**WORK REQUEST**
Please quote exactly the opening lines of the data, from the first line to the one where "Record tx := mk_tx" appears.

§

(* ===== verification/TxLogic.v ===== *)
(** * Code inside a transaction

    Between [begin_op] and [end_op] a system call works on the array of blocks
    [tv], of which it has logged the blocks [tl] and holds the blocks [th] in
    buffers; the blocks [td] are those it has changed and not yet logged.  It
    also works on the inode table [ti].  [twp m τ Q] says that [m] does not stop
    when run in the state [τ] of a transaction, and what it does to that state. *)

From S2P Require Import Prelude Fsdata Kstate Spinlock Runqueue Sched SchedInv Bytes Layout Kalloc Vm Printf.
From S2P Require Import Quiet Keeps Sleeplock Bio Log FsLogic Ring Cache Block Journal Transact.
#[local] Open Scope Z_scope.

Record tx := mk_tx { tv : Z → list Z; tl : list Z; th : gmap Z nat; td : gset Z; ti : list inode }.
#[export] Instance eta_tx : Eta tx := λ r, mk_tx (tv r) (tl r) (th r) (td r) (ti r).
#[export] Instance set_tv : Setter tv. Proof. solve_setter. Defined.
#[export] Instance set_tl : Setter tl. Proof. solve_setter. Defined.
#[export] Instance set_th : Setter th. Proof. solve_setter. Defined.
#[export] Instance set_td : Setter td. Proof. solve_setter. Defined.
#[export] Instance set_ti : Setter ti. Proof. solve_setter. Defined.

Lemma tx_eq τ τ' : tv τ' = tv τ → tl τ' = tl τ → th τ' = th τ → td τ' = td τ → ti τ' = ti τ → τ' = τ.
Proof. destruct τ, τ'. simpl. by intros -> -> -> -> ->. Qed.
(** a post-condition holds of an equal state *)
Lemma settle {A} (Q : A → tx → Prop) a τ τ' :
  Q a τ → tv τ' = tv τ → tl τ' = tl τ → th τ' = th τ → td τ' = td τ → ti τ' = ti τ → Q a τ'.
Proof. intros HQ H1 H2 H3 H4 H5. by rewrite (tx_eq τ τ'). Qed.
(** blocks that are held and let go, marked and logged *)
Lemma release_held (h : gmap Z nat) n b : h !! n = None → delete n (<[n := b]> h) = h.
Proof. apply delete_insert_id. Qed.
Lemma dirty_logged (s : gset Z) n : n ∉ s → ({[n]} ∪ s) ∖ {[n]} = s.
Proof. set_solver. Qed.

(** where the file system runs: the contract of the process, the disk driver and
    its promise, the device and its log *)
Class FsEnv := {
  te_E : stop → Prop; te_G : kstate → Prop; te_R : kstate → kstate → Prop;
  te_X : gmap Z Z → vdisk → Prop; te_p : nat; te_pid : Z;
  te_disk :: DiskRw;
  te_disk_ok :: DiskOk te_E te_G te_R te_X te_p te_pid;
  te_dev : Z; te_start : Z;
  te_dev_ok : 0 ≤ te_dev < 2 ^ 32;
  te_start_ok : 0 ≤ te_start < 2 ^ 31 - 31
}.
(** and the history of the disk and the rest of the state when a transaction
    starts *)
Class TxEnv := { te_fs :: FsEnv; te_hist : list (Z * list Z); te_rest : fsst }.
(** a system call has begun a transaction; code that only reads does without *)
Class InTx `{TxEnv} : Prop := te_out : 1 ≤ log_outstanding (log te_rest).

Section ops.
Context {TE : TxEnv} (fuel : nat).
#[local] Abbreviation dev := te_dev.
#[local] Abbreviation start := te_start.
#[local] Abbreviation h0 := te_hist.
#[local] Abbreviation r0 := te_rest.
#[local] Abbreviation cwp := (cwp te_E te_G te_R te_X te_p te_pid dev).

Record tin (τ : tx) (β : bst) (r : fsst) : Prop := {
  tin_tx : transaction dev start (tl τ) β r;
  tin_view n : bview β n = tv τ n;
  tin_hold : bhold β = th τ;
  tin_hist : bhist β = h0;
  tin_clean n : n ∉ tl τ → n ∉ td τ → tv τ n = disk_block h0 n;
  tin_out : log_outstanding (log r) = log_outstanding (log r0);
  tin_comm : log_committing (log r) = log_committing (log r0);
  tin_rest : r = r0 <| log := log r |> <| inodes := ti τ |>
}.
Definition twp {A} (m : KM A) (τ : tx) (Q : A → tx → Prop) : Prop :=
  ∀ β r, tin τ β r → cwp m ∅ β r (λ a H β' r', H = ∅ ∧ ∃ τ', tin τ' β' r' ∧ Q a τ').

Lemma twp_mono {A} (m : KM A) τ (Q Q' : A → tx → Prop) : (∀ a τ', Q a τ' → Q' a τ') → twp m τ Q → twp m τ Q'.
Proof.
  intros HQ Hm β r Hi. eapply cwp_mono; [|by apply Hm]. intros a H β' r' (-> & τ' & Hi' & HQ'). split; [done|]. eauto.
Qed.
(** the blocks count, not the function that gives them *)
Definition eqv (τ τ' : tx) : Prop :=
  (∀ n, tv τ' n = tv τ n) ∧ tl τ' = tl τ ∧ th τ' = th τ ∧ td τ' = td τ ∧ ti τ' = ti τ.
Lemma twp_eqv {A} (m : KM A) τ (Q : A → tx → Prop) : twp m τ (λ a τ1, ∃ τ2, eqv τ1 τ2 ∧ Q a τ2) → twp m τ Q.
Proof.
  intros Hm β r Hi. eapply cwp_mono; [|by apply Hm]. intros a H β' r' (-> & τ1 & Hi1 & τ2 & (E1 & E2 & E3 & E4 & E5) & HQ).
  split; [done|]. exists τ2. split; [|done]. destruct Hi1 as [Ht Hv Hh Hhi Hc Ho Hcm Hr].
  split; rewrite ?E2, ?E3, ?E4, ?E5; try done; intros n; rewrite E1; [apply Hv|apply Hc].
Qed.
Lemma twp_bind {A B} (m : KM A) (k : A → KM B) τ Q : twp m τ (λ a τ', twp (k a) τ' Q) → twp (bind m k) τ Q.
Proof.
  intros Hm β r Hi. apply cwp_bind. eapply cwp_mono; [|by apply Hm]. intros a H β' r' (-> & τ' & Hi' & HQ'). by apply HQ'.
Qed.
Lemma twp_ret {A} (a : A) τ (Q : A → tx → Prop) : Q a τ → twp (ret a) τ Q.
Proof. intros HQ β r Hi. apply cwp_ret. eauto. Qed.
Lemma twp_deref {A} (x : option A) a τ (Q : A → tx → Prop) : x = Some a → Q a τ → twp (deref x) τ Q.
Proof. intros -> HQ. by apply twp_ret. Qed.
Lemma twp_len {A} (m : KM A) τ (Q : A → tx → Prop) :
  ((∀ n, length (tv τ n) = Z.to_nat BSIZE) → twp m τ Q) → twp m τ Q.
Proof.
  intros Hm β r Hi. apply cwp_len. intros Hl. apply Hm; [|done]. intros n. by rewrite <- (tin_view _ _ _ Hi).
Qed.
(** code that only reads the state *)
Lemma twp_read {A} (m : KM A) a τ (Q : A → tx → Prop) :
  (∀ β r (P : A → gset lockid → bst → fsst → Prop), tin τ β r → P a ∅ β r → cwp m ∅ β r P) → Q a τ → twp m τ Q.
Proof. intros Hm HQ β r Hi. apply Hm; eauto. Qed.

(** ** Buffers *)

Lemma tin_room τ β r n : tin τ β r → (length (tl τ) + size (th τ) < NBUF)%nat → room β n.
Proof.
  intros Hi Hs. right. rewrite (tin_hold _ _ _ Hi), (tx_pinned _ _ _ _ _ (tin_tx _ _ _ Hi)).
  rewrite size_union_alt, size_list_to_set by apply (tx_nodup _ _ _ _ _ (tin_tx _ _ _ Hi)).
  assert (size (dom (th τ) ∖ list_to_set (tl τ)) ≤ size (dom (th τ)))%nat as Hle by (apply subseteq_size; set_solver).
  rewrite size_dom in Hle. lia.
Qed.
Lemma twp_bread n τ (Q : nat → tx → Prop) :
  th τ !! n = None → block_ok n → (length (tl τ) + size (th τ) < NBUF)%nat →
  (∀ b, Q b (τ <| th ::= <[n := b]> |>)) → twp (bread (S fuel) dev n) τ Q.
Proof.
  intros Hn Hok Hroom HQ β r Hi. apply cwp_bread; [apply _|by rewrite (tin_hold _ _ _ Hi)|done|by eapply tin_room|].
  intros b. split; [done|]. exists (τ <| th ::= <[n := b]> |>). split; [|done].
  destruct Hi as [[] Hv Hh Hhi Hc Ho Hcm Hr]. split; [by split|done| |done..]. simpl. by rewrite Hh.
Qed.
Lemma twp_brelse n b τ (Q : unit → tx → Prop) :
  th τ !! n = Some b → n ∉ td τ → Q tt (τ <| th ::= delete n |>) → twp (brelse b) τ Q.
Proof.
  intros Hn Hd HQ β r Hi. eapply (cwp_brelse _ _ _ _ _ _ _ n); [by rewrite (tin_hold _ _ _ Hi)|..].
  - destruct (decide (n ∈ tl τ)); [left|right].
    + rewrite (tx_pinned _ _ _ _ _ (tin_tx _ _ _ Hi)). set_solver.
    + rewrite (tin_view _ _ _ Hi n), (tin_hist _ _ _ Hi). by apply (tin_clean _ _ _ Hi).
  - split; [done|]. exists (τ <| th ::= delete n |>). split; [|done].
    destruct Hi as [[] Hv Hh Hhi Hc Ho Hcm Hr]. split; [by split|done| |done..]. simpl. by rewrite Hh.
Qed.
Lemma twp_rd_buf {T} (g : buf → T) n b τ (Q : T → tx → Prop) :
  th τ !! n = Some b → (∀ x, b_data x = tv τ n → Q (g x) τ) → twp (rdt bufs b g) τ Q.
Proof.
  intros Hn HQ β r Hi. eapply (cwp_rd_buf _ _ _ _ _ _ _ _ n); [by rewrite (tin_hold _ _ _ Hi)|].
  intros x _ Hx. split; [done|]. exists τ. split; [done|]. apply HQ. by rewrite Hx, (tin_view _ _ _ Hi).
Qed.
Lemma twp_wr_data n b d τ (Q : unit → tx → Prop) :
  th τ !! n = Some b → length d = Z.to_nat BSIZE →
  Q tt (τ <| tv ::= setv n d |> <| td ::= λ s, {[n]} ∪ s |>) → twp (wrt bufs b b_data d) τ Q.
Proof.
  intros Hn Hd HQ β r Hi. eapply (cwp_wr_data _ _ _ _ _ _ _ n); [by rewrite (tin_hold _ _ _ Hi)|done|].
  split; [done|]. eexists. split; [|exact HQ]. destruct Hi as [[] Hv Hh Hhi Hc Ho Hcm Hr].
  split; [by split|simpl; intros m; unfold setv; by rewrite Hv|done|done| |done..]. simpl. intros m Hm Hm'. rewrite setv_ne by set_solver. apply Hc; set_solver.
Qed.
Lemma twp_log_write `{!InTx} n b τ (Q : unit → tx → Prop) :
  th τ !! n = Some b → block_ok n → ¬ in_log start n → (length (tl τ) < LOGBLOCKS)%nat →
  Q tt (τ <| tl ::= absorb n |> <| td ::= λ s, s ∖ {[n]} |>) → twp (log_write b) τ Q.
Proof.
  intros Hn Hok Hnl Hlen HQ β r Hi. eapply (cwp_log_write te_E te_G te_R te_X te_p te_pid dev start te_dev_ok te_start_ok n b (tl τ));
    [apply Hi|by rewrite (tin_hold _ _ _ Hi)|done|done|done|rewrite (tin_out _ _ _ Hi); apply te_out|].
  intros L k r' β' Htx. split; [done|]. eexists. split; [|exact HQ]. destruct Hi as [_ Hv Hh Hhi Hc Ho Hcm Hr].
  split; [done|done|done|done| |done|done|].
  - simpl. intros m Hm Hm'. unfold absorb in Hm. destruct (decide (m = n)) as [-> |]; [case_decide; set_solver|].
    apply Hc; [case_decide; set_solver|set_solver].
  - unfold r', logged. simpl. rewrite Hr. by destruct te_rest.
Qed.
Lemma twp_data_le k n b off v τ (Q : Z → tx → Prop) :
  th τ !! n = Some b → load_le k (tv τ n) off = Some v → Q v τ → twp (data_le k b off) τ Q.
Proof. intros Hn Hv HQ. apply twp_bind. eapply twp_rd_buf; [done|]. intros x ->. by eapply twp_deref. Qed.
Lemma twp_set_data_le k n b off v d τ (Q : unit → tx → Prop) :
  th τ !! n = Some b → store_le k (tv τ n) off v = Some d → length d = Z.to_nat BSIZE →
  Q tt (τ <| tv ::= setv n d |> <| td ::= λ s, {[n]} ∪ s |>) → twp (set_data_le k b off v) τ Q.
Proof.
  intros Hn Hd Hlen HQ. apply twp_bind. eapply twp_rd_buf; [done|]. intros x ->.
  apply twp_bind. eapply twp_deref; [done|]. by eapply twp_wr_data.
Qed.
Lemma twp_set_data n b off l d τ (Q : unit → tx → Prop) :
  th τ !! n = Some b → store_bytes (tv τ n) off l = Some d → length d = Z.to_nat BSIZE →
  Q tt (τ <| tv ::= setv n d |> <| td ::= λ s, {[n]} ∪ s |>) → twp (set_data b off l) τ Q.
Proof.
  intros Hn Hd Hlen HQ. apply twp_bind. eapply twp_rd_buf; [done|]. intros x ->.
  apply twp_bind. eapply twp_deref; [done|]. by eapply twp_wr_data.
Qed.

(** ** The rest of the state *)

Lemma twp_sb τ (Q : superblock → tx → Prop) : Q (sb r0) τ → twp (rd_fs sb) τ Q.
Proof.
  apply twp_read. intros β r P Hi HP. apply cwp_rd_fs; [by intros f []|].
  assert (sb r = sb r0) as -> by (by rewrite (tin_rest _ _ _ Hi)). done.
Qed.
Lemma tin_inodes τ β r : tin τ β r → inodes r = ti τ.
Proof. intros Hi. by rewrite (tin_rest _ _ _ Hi). Qed.
Lemma twp_ent ip i τ (Q : inode → tx → Prop) : ti τ !! ip = Some i → Q i τ → twp (ent inodes ip) τ Q.
Proof.
  intros Hip. apply twp_read. intros β r P Hi HP f Hf Hr. eapply (fwp_ent _ _ _ _ _ _ inodes); [|by exists β, r].
  by rewrite (sr_inodes _ _ Hr), (tin_inodes _ _ _ Hi).
Qed.
Lemma twp_rdt {U} (g : inode → U) ip i τ (Q : U → tx → Prop) : ti τ !! ip = Some i → Q (g i) τ → twp (rdt inodes ip g) τ Q.
Proof. intros Hip HQ. apply twp_bind. eapply twp_ent; [done|]. by apply twp_ret. Qed.
(** code that holds spinlocks *)
Definition hwp {A} (H : gset lockid) (m : KM A) (τ : tx) (Q : A → gset lockid → tx → Prop) : Prop :=
  ∀ β r, tin τ β r → cwp m H β r (λ a H' β' r', ∃ τ', tin τ' β' r' ∧ Q a H' τ').
Lemma twp_hwp {A} (m : KM A) τ (Q : A → tx → Prop) : hwp ∅ m τ (λ a H τ', H = ∅ ∧ Q a τ') → twp m τ Q.
Proof. intros Hm β r Hi. eapply cwp_mono; [|by apply Hm]. intros a H β' r' (τ' & Hi' & -> & HQ). split; [done|]. by exists τ'. Qed.
Lemma hwp_bind {A B} (m : KM A) (k : A → KM B) H τ Q : hwp H m τ (λ a H' τ', hwp H' (k a) τ' Q) → hwp H (bind m k) τ Q.
Proof. intros Hm β r Hi. apply cwp_bind. eapply cwp_mono; [|by apply Hm]. intros a H' β' r' (τ' & Hi' & Hk). by apply Hk. Qed.
Lemma hwp_ret {A} (a : A) H τ (Q : A → gset lockid → tx → Prop) : Q a H τ → hwp H (ret a) τ Q.
Proof. intros HQ β r Hi. apply cwp_ret. by exists τ. Qed.
Lemma hwp_acquire l H τ (Q : unit → gset lockid → tx → Prop) : l ∉ H → Q tt ({[l]} ∪ H) τ → hwp H (acquire l) τ Q.
Proof. intros Hl HQ β r Hi. apply cwp_acquire; [done|]. by exists τ. Qed.
Lemma hwp_release l H τ (Q : unit → gset lockid → tx → Prop) : l ∉ H → Q tt H τ → hwp ({[l]} ∪ H) (release l) τ Q.
Proof. intros Hl HQ β r Hi. apply cwp_release; [done|]. by exists τ. Qed.
Lemma hwp_ent ip i H τ (Q : inode → gset lockid → tx → Prop) : ti τ !! ip = Some i → Q i H τ → hwp H (ent inodes ip) τ Q.
Proof.
  intros Hip HQ β r Hi f Hf Hr. eapply (fwp_ent _ _ _ _ _ _ inodes); [|exists β, r; by eauto].
  by rewrite (sr_inodes _ _ Hr), (tin_inodes _ _ _ Hi).
Qed.
Lemma hwp_updt g ip i H τ (Q : unit → gset lockid → tx → Prop) :
  ti τ !! ip = Some i → Q tt H (τ <| ti ::= <[ip := g i]> |>) → hwp H (updt inodes ip g) τ Q.
Proof.
  intros Hip HQ. apply hwp_bind. eapply hwp_ent; [done|]. intros β r Hi.
  apply (cwp_modify te_E te_G te_R te_X te_p te_pid dev (λ x, x <| inodes ::= <[ip := g i]> |>)); [done|done| |].
  - intros f []. split; simpl; congruence.
  - eexists. split; [|exact HQ]. pose proof (tin_inodes _ _ _ Hi) as Hin. destruct Hi as [[[] ? ? ? ? ? ?] Hv Hh Hhi Hc Ho Hcm Hr].
    split; [by split; [split|..]|done..|]. clear -Hr. destruct r, te_rest. cbn in *. injection Hr as -> -> -> -> -> -> ->. done.
Qed.
Lemma hwp_wrt {U} (g : inode → U) `{!Setter g} (v : U) ip i H τ (Q : unit → gset lockid → tx → Prop) :
  ti τ !! ip = Some i → Q tt H (τ <| ti ::= <[ip := i <| g := v |>]> |>) → hwp H (wrt inodes ip g v) τ Q.
Proof. apply hwp_updt. Qed.
Lemma twp_updt g ip i τ (Q : unit → tx → Prop) :
  ti τ !! ip = Some i → Q tt (τ <| ti ::= <[ip := g i]> |>) → twp (updt inodes ip g) τ Q.
Proof. intros Hip HQ. by apply twp_hwp, (hwp_updt g ip i). Qed.
Lemma twp_wrt {U} (g : inode → U) `{!Setter g} (v : U) ip i τ (Q : unit → tx → Prop) :
  ti τ !! ip = Some i → Q tt (τ <| ti ::= <[ip := i <| g := v |>]> |>) → twp (wrt inodes ip g v) τ Q.
Proof. apply twp_updt. Qed.
Lemma twp_printf fmt ap l τ (Q : unit → tx → Prop) :
  format_text (length fmt) fmt ap = Some l → Q tt τ → twp (printf fmt ap) τ Q.
Proof. intros Hl. apply twp_read. intros β r P Hi HP. eapply cwp_printf; [done|set_solver|done]. Qed.

(** ** States of the kernel *)

(** the kernel, run by the process, is in the state [τ] of the transaction *)
Definition tx_at (τ : tx) (s : kstate) : Prop :=
  ∃ f β r, fsat te_X te_p te_pid ∅ f s ∧ brep dev te_pid f β ∧ same_rest r f ∧ tin τ β r.
Lemma twp_wp {A} (m : KM A) τ s (Q : A → tx → Prop) : twp m τ Q → tx_at τ s →
  wp te_E te_G te_R (m s) (λ a s', ∃ τ', tx_at τ' s' ∧ Q a τ').
Proof.
  intros Hm (f & β & r & Hs & Hf & Hr & Hi). eapply wp_mono; [|by apply (Hm β r Hi f Hf Hr)].
  intros a s' (H & f' & Hs' & β' & r' & Hf' & Hr' & -> & τ' & Hi' & HQ). exists τ'. split; [|done]. by exists f', β', r'.
Qed.
End ops.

§

**WRITTEN ANSWER**
(* ===== verification/TxLogic.v ===== *)
(** * Code inside a transaction

    Between [begin_op] and [end_op] a system call works on the array of blocks
    [tv], of which it has logged the blocks [tl] and holds the blocks [th] in
    buffers; the blocks [td] are those it has changed and not yet logged.  It
    also works on the inode table [ti].  [twp m τ Q] says that [m] does not stop
    when run in the state [τ] of a transaction, and what it does to that state. *)

From S2P Require Import Prelude Fsdata Kstate Spinlock Runqueue Sched SchedInv Bytes Layout Kalloc Vm Printf.
From S2P Require Import Quiet Keeps Sleeplock Bio Log FsLogic Ring Cache Block Journal Transact.
#[local] Open Scope Z_scope.

Record tx := mk_tx { tv : Z → list Z; tl : list Z; th : gmap Z nat; td : gset Z; ti : list inode }.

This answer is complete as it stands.